GOAL OF THE EXERCISE: Starting at the top of the entries below, print each line exactly until the line with "call it waits" has been printed too.

Saved data entries:
(* ===== verification/Async.v ===== *)
(** * Coroutines

    An [async] function as a resumption: it runs on the shared state to its next [await], names the
    call it waits for, and goes on from whatever state the event loop hands it with the answer.
    Between two pieces the state is arbitrary, so what is proved of a coroutine holds under every
    interleaving with other tasks.  [task_obeys] is the specification: what it may call, what each
    piece may change, and what the last piece establishes. *)

From S2P Require Import Prelude Errors.

#[local] Open Scope list_scope.

Section async.
Context {S E : Type} {call : Type} {reply : call → Type}.

(** A coroutine that has run to its end or to an await. *)
Inductive async (A : Type) : Type :=
  | Done (r : A + E)
  | Await (c : call) (k : reply c → S → S * async A).
Arguments Done {A} _.
Arguments Await {A} _ _.

Lemma async_nested_ind {A} (P : async A → Prop) :
  (∀ r, P (Done r)) → (∀ c k, (∀ r s, P (k r s).2) → P (Await c k)) → ∀ t, P t.
Proof.
  intros Hd Ha. fix IH 1. intros [r|c k]; [apply Hd|]. apply Ha. intros r s. destruct (k r s) as [s1 t1]. exact (IH t1).
Qed.

Definition task (A : Type) : Type := S → S * async A.

Definition task_ret {A} (a : A) : task A := λ s, (s, Done (inl a)).
Definition throw {A} (e : E) : task A := λ s, (s, Done (inr e)).
Definition await (c : call) : task (reply c) := λ s, (s, Await c (λ r s, (s, Done (inl r)))).
Definition look {A} (f : S → A) : task A := λ s, (s, Done (inl (f s))).
Definition alter (f : S → S) : task unit := λ s, (f s, Done (inl tt)).

Fixpoint async_bind {A B} (f : A → task B) (s : S) (t : async A) : S * async B :=
  match t with
  | Done (inl a) => f a s
  | Done (inr e) => (s, Done (inr e))
  | Await c k => (s, Await c (λ r s0, let (s1, t1) := k r s0 in async_bind f s1 t1))
  end.
Definition task_bind {A B} (m : task A) (f : A → task B) : task B := λ s, let (s1, t) := m s in async_bind f s1 t.

(** [try: m  except e: h e]; a handler re-raises what it does not catch. *)
Fixpoint async_try {A} (h : E → task A) (s : S) (t : async A) : S * async A :=
  match t with
  | Done (inl a) => (s, Done (inl a))
  | Done (inr e) => h e s
  | Await c k => (s, Await c (λ r s0, let (s1, t1) := k r s0 in async_try h s1 t1))
  end.
Definition task_try {A} (m : task A) (h : E → task A) : task A := λ s, let (s1, t) := m s in async_try h s1 t.

(** The whole run, with the answer to each call given; nothing else runs in between. *)
Fixpoint play_from (o : ∀ c, reply c) {A} (s : S) (t : async A) : S * (A + E) :=
  match t with
  | Done r => (s, r)
  | Await c k => let (s1, t1) := k (o c) s in play_from o s1 t1
  end.
Definition play (o : ∀ c, reply c) {A} (m : task A) (s : S) : S * (A + E) := let (s1, t) := m s in play_from o s1 t.

(** ** Specifications *)

Section obeys.
Context (C : call → Prop) (G : S → S → Prop).

(** Every call is allowed, every piece up to an await changes the state as [G] says, and the last
    piece, from its start to its end, as [Q] says of the result. *)
Fixpoint obeys {A} (Q : S → S → A + E → Prop) (s s1 : S) (t : async A) : Prop :=
  match t with
  | Done r => Q s s1 r
  | Await c k => C c ∧ G s s1 ∧ ∀ r s2, let (s3, t3) := k r s2 in obeys Q s2 s3 t3
  end.
Definition task_obeys {A} (Q : S → S → A + E → Prop) (m : task A) : Prop := ∀ s, let (s1, t) := m s in obeys Q s s1 t.

Context `{!PreOrder G}.

(** What may precede a last piece without spoiling it. *)
Definition after_G {A} (Q : S → S → A + E → Prop) : Prop := ∀ s s1 s2 r, G s s1 → Q s1 s2 r → Q s s2 r.

Lemma obeys_weaken {A} (Q Q' : S → S → A + E → Prop) s s1 t :
  (∀ s s1 r, Q s s1 r → Q' s s1 r) → obeys Q s s1 t → obeys Q' s s1 t.
Proof.
  intros HQ. revert s s1. induction t as [r|c k IH] using async_nested_ind; intros s s1; cbn [obeys]; [apply HQ|].
  intros (HC & HG & Hk). split_and!; [done..|]. intros r s2. specialize (Hk r s2). specialize (IH r s2).
  destruct (k r s2) as [s3 t3]. by apply IH.
Qed.

(** A final condition over a longer last piece. *)
Lemma obeys_before {A} (Q : S → S → A + E → Prop) s0 s s1 t : after_G Q → G s0 s → obeys Q s s1 t → obeys Q s0 s1 t.
Proof. intros HQ H0. destruct t as [r|c k]; cbn [obeys]; [by apply HQ|]. intros (HC & HG & Hk). split_and!; [done|by etrans|done]. Qed.

Lemma obeys_bind {A B} (Q1 : S → S → A + E → Prop) (Q : S → S → B + E → Prop) (P : A → Prop) (m : task A) (f : A → task B) :
  after_G Q →
  (∀ s s1 a, Q1 s s1 (inl a) → G s s1 ∧ P a) → (∀ s s1 e, Q1 s s1 (inr e) → Q s s1 (inr e)) →
  task_obeys Q1 m → (∀ a, P a → task_obeys Q (f a)) → task_obeys Q (task_bind m f).
Proof.
  intros HQ Ha He Hm Hf s. unfold task_bind. specialize (Hm s). destruct (m s) as [s1 t].
  revert s s1 Hm. induction t as [[a|e]|c k IH] using async_nested_ind; intros s s1 Hm; cbn [async_bind obeys] in *.
  - destruct (Ha _ _ _ Hm) as [HG HP]. specialize (Hf a HP s1). destruct (f a s1) as [s2 t2]. by apply (obeys_before Q s s1 s2).
  - by apply He.
  - destruct Hm as (HC & HG & Hk). split_and!; [done..|]. intros r s2. specialize (Hk r s2). specialize (IH r s2).
    destruct (k r s2) as [s3 t3]. cbn [snd] in IH. specialize (IH s2 s3 Hk). by destruct (async_bind f s3 t3).
Qed.

Lemma obeys_try {A} (Q1 Q : S → S → A + E → Prop) (m : task A) (h : E → task A) :
  after_G Q →
  (∀ s s1 a, Q1 s s1 (inl a) → Q s s1 (inl a)) → (∀ s s1 e, Q1 s s1 (inr e) → G s s1) →
  task_obeys Q1 m → (∀ e, (∃ s s1, Q1 s s1 (inr e)) → task_obeys Q (h e)) → task_obeys Q (task_try m h).
Proof.
  intros HQ Ha He Hm Hh s. unfold task_try. specialize (Hm s). destruct (m s) as [s1 t].
  revert s s1 Hm. induction t as [[a|e]|c k IH] using async_nested_ind; intros s s1 Hm; cbn [async_try obeys] in *.
  - by apply Ha.
  - specialize (Hh e (ex_intro _ s (ex_intro _ s1 Hm)) s1). destruct (h e s1) as [s2 t2].
    apply (obeys_before Q s s1 s2); [done|by eapply He|done].
  - destruct Hm as (HC & HG & Hk). split_and!; [done..|]. intros r s2. specialize (Hk r s2). specialize (IH r s2).
    destruct (k r s2) as [s3 t3]. cbn [snd] in IH. specialize (IH s2 s3 Hk). by destruct (async_try h s3 t3).
Qed.

Lemma obeys_task_weaken {A} (Q Q' : S → S → A + E → Prop) (m : task A) :
  (∀ s s1 r, Q s s1 r → Q' s s1 r) → task_obeys Q m → task_obeys Q' m.
Proof. intros HQ Hm s. specialize (Hm s). destruct (m s). by eapply obeys_weaken. Qed.

Lemma obeys_ret {A} (Q : S → S → A + E → Prop) a : (∀ s, Q s s (inl a)) → task_obeys Q (task_ret a).
Proof. intros HQ s. apply HQ. Qed.
Lemma obeys_throw {A} (Q : S → S → A + E → Prop) e : (∀ s, Q s s (inr e)) → task_obeys Q (throw e).
Proof. intros HQ s. apply HQ. Qed.
Lemma obeys_look {A} (Q : S → S → A + E → Prop) f : (∀ s, Q s s (inl (f s))) → task_obeys Q (look f).
Proof. intros HQ s. apply HQ. Qed.
Lemma obeys_alter (Q : S → S → unit + E → Prop) f : (∀ s, Q s (f s) (inl tt)) → task_obeys Q (alter f).
Proof. intros HQ s. apply HQ. Qed.
Lemma obeys_await (Q : ∀ c, S → S → reply c + E → Prop) c : C c → (∀ s r, Q c s s (inl r)) → task_obeys (Q c) (await c).
Proof. intros HC HQ s. cbn. split_and!; [done|reflexivity|]. intros r s2. apply HQ. Qed.

End obeys.

(** What a whole run, alone or not, keeps of a specification. *)
Lemma play_obeys {A} (C : call → Prop) (G : S → S → Prop) (Q : S → S → A + E → Prop) (o : ∀ c, reply c) (m : task A) s :
  task_obeys C G Q m → ∃ s1, Q s1 (play o m s).1 (play o m s).2.
Proof.
  intros Hm. unfold play. specialize (Hm s). destruct (m s) as [s1 t]. revert s s1 Hm.
  induction t as [r|c k IH] using async_nested_ind; intros s s1 Hm; cbn [obeys play_from] in *; [by exists s|].
  destruct Hm as (_ & _ & Hk). specialize (Hk (o c) s1). specialize (IH (o c) s1). destruct (k (o c) s1) as [s2 t2]. by eapply IH.
Qed.

(** ** Protocols

    A protocol is an automaton over the calls a coroutine makes and the answers it gets; a call it
    has no transition for is forbidden.  [task_follows Q p m]: from the state [p], whatever the
    answers and whatever happens to the shared state meanwhile, [m] makes allowed calls only, and
    when it ends the protocol's state and the result satisfy [Q]. *)

Section protocol.
Context {P : Type} (step : P → ∀ c, reply c → option P).

Fixpoint follows {A} (Q : P → A + E → Prop) (p : P) (t : async A) : Prop :=
  match t with
  | Done r => Q p r
  | Await c k => ∀ r s, match step p c r with
                        | Some p' => let (_, t') := k r s in follows Q p' t'
                        | None => False
                        end
  end.
Definition task_follows {A} (Q : P → A + E → Prop) (p : P) (m : task A) : Prop := ∀ s, let (_, t) := m s in follows Q p t.

(** The calls and answers of a run, from the start of a coroutine to its end. *)
Inductive runs {A} : async A → list {c : call & reply c} → A + E → Prop :=
  | runs_done r : runs (Done r) [] r
  | runs_call c k r s tr res : runs (k r s).2 tr res → runs (Await c k) (existT c r :: tr) res.

Lemma runs_inv {A} (t : async A) tr res : runs t tr res →
  match t with
  | Done r => tr = [] ∧ res = r
  | Await c k => ∃ r s tr', tr = existT c r :: tr' ∧ runs (k r s).2 tr' res
  end.
Proof. intros [r|c k r s tr' res' Hr]; [done|]. by exists r, s, tr'. Qed.

Lemma runs_bind {A B} (f : A → task B) s (t : async A) tr res : runs (async_bind f s t).2 tr res →
  ∃ tr1 r1 tr2, tr = tr1 ++ tr2 ∧ runs t tr1 r1 ∧
    match r1 with inl a => ∃ s', runs (f a s').2 tr2 res | inr e => tr2 = [] ∧ res = inr e end.
Proof.
  revert s tr. induction t as [[a|e]|c k IH] using async_nested_ind; intros s tr Hr; cbn [async_bind] in Hr.
  - exists [], (inl a), tr. split_and!; [done|constructor|by exists s].
  - apply runs_inv in Hr as [-> ->]. exists [], (inr e), []. split_and!; [done|constructor|done..].
  - apply runs_inv in Hr as (r & s1 & tr' & -> & Hr). specialize (IH r s1). destruct (k r s1) as [s2 t2] eqn:Hk. cbn [snd] in IH.
    destruct (IH s2 tr' Hr) as (tr1 & r1 & tr2 & -> & Hr1 & Hrest). exists (existT c r :: tr1), r1, tr2.
    split_and!; [done| |done]. apply (runs_call _ _ _ s1). by rewrite Hk.
Qed.

(** The protocol along a sequence of calls. *)
Definition steps (p : P) (tr : list {c : call & reply c}) : option P :=
  foldl (λ p x, p ≫= λ p, step p (projT1 x) (projT2 x)) (Some p) tr.

Lemma steps_none tr : foldl (λ p x, p ≫= λ p, step p (projT1 x) (projT2 x)) None tr = None.
Proof. by induction tr. Qed.

Lemma follows_runs {A} (Q : P → A + E → Prop) p t tr r : follows Q p t → runs t tr r → ∃ p', steps p tr = Some p' ∧ Q p' r.
Proof.
  intros Hf Hr. revert p Hf. induction Hr as [r|c k r s tr res Hr IH]; intros p Hf; cbn [follows] in *; [by exists p|].
  specialize (Hf r s). unfold steps. cbn [foldl mbind option_bind projT1 projT2]. destruct (step p c r) as [p'|]; [|done].
  destruct (k r s) as [s' t']. by apply IH.
Qed.

Lemma follows_weaken {A} (Q Q' : P → A + E → Prop) p t : (∀ p r, Q p r → Q' p r) → follows Q p t → follows Q' p t.
Proof.
  intros HQ. revert p. induction t as [r|c k IH] using async_nested_ind; intros p; cbn [follows]; [apply HQ|].
  intros Hk r s. specialize (Hk r s). specialize (IH r s). destruct (step p c r) as [p'|]; [|done].
  destruct (k r s) as [s' t']. by apply IH.
Qed.

Lemma task_follows_weaken {A} (Q Q' : P → A + E → Prop) p (m : task A) : (∀ p r, Q p r → Q' p r) → task_follows Q p m → task_follows Q' p m.
Proof. intros HQ Hm s. specialize (Hm s). destruct (m s). by eapply follows_weaken. Qed.

Lemma task_follows_ret {A} (Q : P → A + E → Prop) p a : Q p (inl a) → task_follows Q p (task_ret a).
Proof. intros HQ s. exact HQ. Qed.
Lemma task_follows_throw {A} (Q : P → A + E → Prop) p e : Q p (inr e) → task_follows Q p (throw e : task A).
Proof. intros HQ s. exact HQ. Qed.
Lemma task_follows_look {A} (Q : P → A + E → Prop) p f : (∀ s, Q p (inl (f s))) → task_follows Q p (look f).
Proof. intros HQ s. exact (HQ s). Qed.
Lemma task_follows_alter (Q : P → unit + E → Prop) p f : Q p (inl tt) → task_follows Q p (alter f).
Proof. intros HQ s. exact HQ. Qed.
Lemma task_follows_bind {A B} (Q : P → B + E → Prop) p (m : task A) (f : A → task B) :
  task_follows (λ p' r, match r with inl a => task_follows Q p' (f a) | inr e => Q p' (inr e) end) p m →
  task_follows Q p (task_bind m f).
Proof.
  intros Hm s. unfold task_bind. specialize (Hm s). destruct (m s) as [s1 t]. revert s1 p Hm.
  induction t as [[a|e]|c k IH] using async_nested_ind; intros s1 p Hm; cbn [async_bind follows] in *.
  - specialize (Hm s1). by destruct (f a s1).
  - exact Hm.
  - intros r s2. specialize (Hm r s2). specialize (IH r s2). destruct (step p c r) as [p'|]; [|done].
    destruct (k r s2) as [s3 t3]. cbn [snd] in IH. specialize (IH s3 p' Hm). by destruct (async_bind f s3 t3).
Qed.

Lemma task_follows_try {A} (Q : P → A + E → Prop) p (m : task A) (h : E → task A) :
  task_follows (λ p' r, match r with inl a => Q p' (inl a) | inr e => task_follows Q p' (h e) end) p m →
  task_follows Q p (task_try m h).
Proof.
  intros Hm s. unfold task_try. specialize (Hm s). destruct (m s) as [s1 t]. revert s1 p Hm.
  induction t as [[a|e]|c k IH] using async_nested_ind; intros s1 p Hm; cbn [async_try follows] in *.
  - exact Hm.
  - specialize (Hm s1). by destruct (h e s1).
  - intros r s2. specialize (Hm r s2). specialize (IH r s2). destruct (step p c r) as [p'|]; [|done].
    destruct (k r s2) as [s3 t3]. cbn [snd] in IH. specialize (IH s3 p' Hm). by destruct (async_try h s3 t3).
Qed.

End protocol.

End async.

Arguments async : clear implicits.
Arguments task : clear implicits.
Arguments Done {S E call reply A} _.
Arguments Await {S E call reply A} _ _.

#[export] Instance task_mret S E call reply : MRet (task S E call reply) := λ A, task_ret.
#[export] Instance task_mbind S E call reply : MBind (task S E call reply) := λ A B f m, task_bind m f.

WRITTEN ANSWER:
(* ===== verification/Async.v ===== *)
(** * Coroutines

    An [async] function as a resumption: it runs on the shared state to its next [await], names the
    call it waits for, and goes on from whatever state the event loop hands it with the answer.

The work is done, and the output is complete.